(Collected data)
(** * deepseek_ocr: the deployment pipeline script and the OCR client helpers

    Two programs of the repository are embedded here.

    - [Deploy]: [scripts/deploy-ocr-update.sh], the build / deploy /
      health-check pipeline.  The script is a straight-line sequence of
      commands with two polling loops; it runs under [set -e].  It is
      embedded as a function from the answers of the outside world (the
      process environment, the exit status and output of each external
      command) to the ordered list of observable events and the way the
      process ends.

    - [Lambda]: the helper module of the processing lambda ([getBaseUrl],
      [getDeepSeekHealth], [processBatch] and their private helpers),
      embedded the same way: from the environment and the answer of the
      HTTP client to the list of effects and a returned value or a thrown
      error. *)

From Stdlib Require Import ZArith NArith List String Ascii Bool Lia.
From Stdlib Require Import Decimal DecimalString DecimalN.
From stdpp Require Import base strings gmap.
Import ListNotations.

Local Open Scope string_scope.
Local Open Scope list_scope.

(** ** Text helpers shared by both programs *)

(** Decimal rendering of a non-negative integer, as the shell, [jq] and
    JavaScript template literals print it. *)
Definition dec (n : N) : string := NilZero.string_of_uint (N.to_uint n).

Definition nl : string := String (ascii_of_nat 10) EmptyString.

Definition is_nl (c : ascii) : bool := Ascii.eqb c (ascii_of_nat 10).
Definition not_nl (c : ascii) : bool := negb (is_nl c).
Definition is_slash (c : ascii) : bool := Ascii.eqb c "/"%char.

Fixpoint all_chars (p : ascii -> bool) (s : string) : bool :=
  match s with
  | EmptyString => true
  | String c s' => p c && all_chars p s'
  end.

(** [strip_trailing p s] removes the longest suffix of [s] whose characters
    all satisfy [p].  It is what the shell does to the trailing newlines of a
    command substitution, and what a leftmost search for the pattern
    [c+$] followed by a replacement with the empty string does: the first
    position from which only [p]-characters remain up to the end of the
    input is where the match starts. *)
Fixpoint strip_trailing (p : ascii -> bool) (s : string) : string :=
  match s with
  | EmptyString => EmptyString
  | String c s' =>
      if p c && all_chars p s' then EmptyString
      else String c (strip_trailing p s')
  end.

Fixpoint repeat_char (c : ascii) (k : nat) : string :=
  match k with
  | O => EmptyString
  | S k' => String c (repeat_char c k')
  end.

Module Deploy.

(** *** JSON documents, as far as [jq -r '.field'] looks into them

    The script reads two documents: the projection
    [{Status,Running,Desired,RolloutState}] of the first deployment of the
    service, and the body of [/health] (status, model_loaded, model_path,
    cuda_available, cuda_device_count).  Both are objects with scalar
    members, or [null] when the queried path does not exist. *)

Inductive scalar : Type :=
| JNull
| JBool (b : bool)
| JNum (n : N)
| JStr (s : string).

**Problem:** Every entry should be printed again exactly as written.

**Response:**
(** * deepseek_ocr: the deployment pipeline script and the OCR client helpers

    Two programs of the repository are embedded here.

    - [Deploy]: [scripts/deploy-ocr-update.sh], the build / deploy /
      health-check pipeline.  The script is a straight-line sequence of
      commands with two polling loops; it runs under [set -e].  It is
      embedded as a function from the answers of the outside world (the
      process environment, the exit status and output of each external
      command) to the ordered list of observable events and the way the
      process ends.

    - [Lambda]: the helper module of the processing lambda ([getBaseUrl],
      [getDeepSeekHealth], [processBatch] and their private helpers),
      embedded the same way: from the environment and the answer of the
      HTTP client to the list of effects and a returned value or a thrown
      error. *)

From Stdlib Require Import ZArith NArith List String Ascii Bool Lia.
From Stdlib Require Import Decimal DecimalString DecimalN.
From stdpp Require Import base strings gmap.
Import ListNotations.

Local Open Scope string_scope.
Local Open Scope list_scope.

(** ** Text helpers shared by both programs *)

(** Decimal rendering of a non-negative integer, as the shell, [jq] and
    JavaScript template literals print it. *)
Definition dec (n : N) : string := NilZero.string_of_uint (N.to_uint n).

Definition nl : string := String (ascii_of_nat 10) EmptyString.

Definition is_nl (c : ascii) : bool := Ascii.eqb c (ascii_of_nat 10).
Definition not_nl (c : ascii) : bool := negb (is_nl c).
Definition is_slash (c : ascii) : bool := Ascii.eqb c "/"%char.

Fixpoint all_chars (p : ascii -> bool) (s : string) : bool :=
  match s with
  | EmptyString => true
  | String c s' => p c && all_chars p s'
  end.

(** [strip_trailing p s] removes the longest suffix of [s] whose characters
    all satisfy [p].  It is what the shell does to the trailing newlines of a
    command substitution, and what a leftmost search for the pattern
    [c+$] followed by a replacement with the empty string does: the first
    position from which only [p]-characters remain up to the end of the
    input is where the match starts. *)
Fixpoint strip_trailing (p : ascii -> bool) (s : string) : string :=
  match s with
  | EmptyString => EmptyString
  | String c s' =>
      if p c && all_chars p s' then EmptyString
      else String c (strip_trailing p s')
  end.

Fixpoint repeat_char (c : ascii) (k : nat) : string :=
  match k with
  | O => EmptyString
  | S k' => String c (repeat_char c k')
  end.

Module Deploy.

(** *** JSON documents, as far as [jq -r '.field'] looks into them

    The script reads two documents: the projection
    [{Status,Running,Desired,RolloutState}] of the first deployment of the
    service, and the body of [/health] (status, model_loaded, model_path,
    cuda_available, cuda_device_count).  Both are objects with scalar
    members, or [null] when the queried path does not exist. *)

Inductive scalar : Type :=
| JNull
| JBool (b : bool)
| JNum (n : N)
| JStr (s : string).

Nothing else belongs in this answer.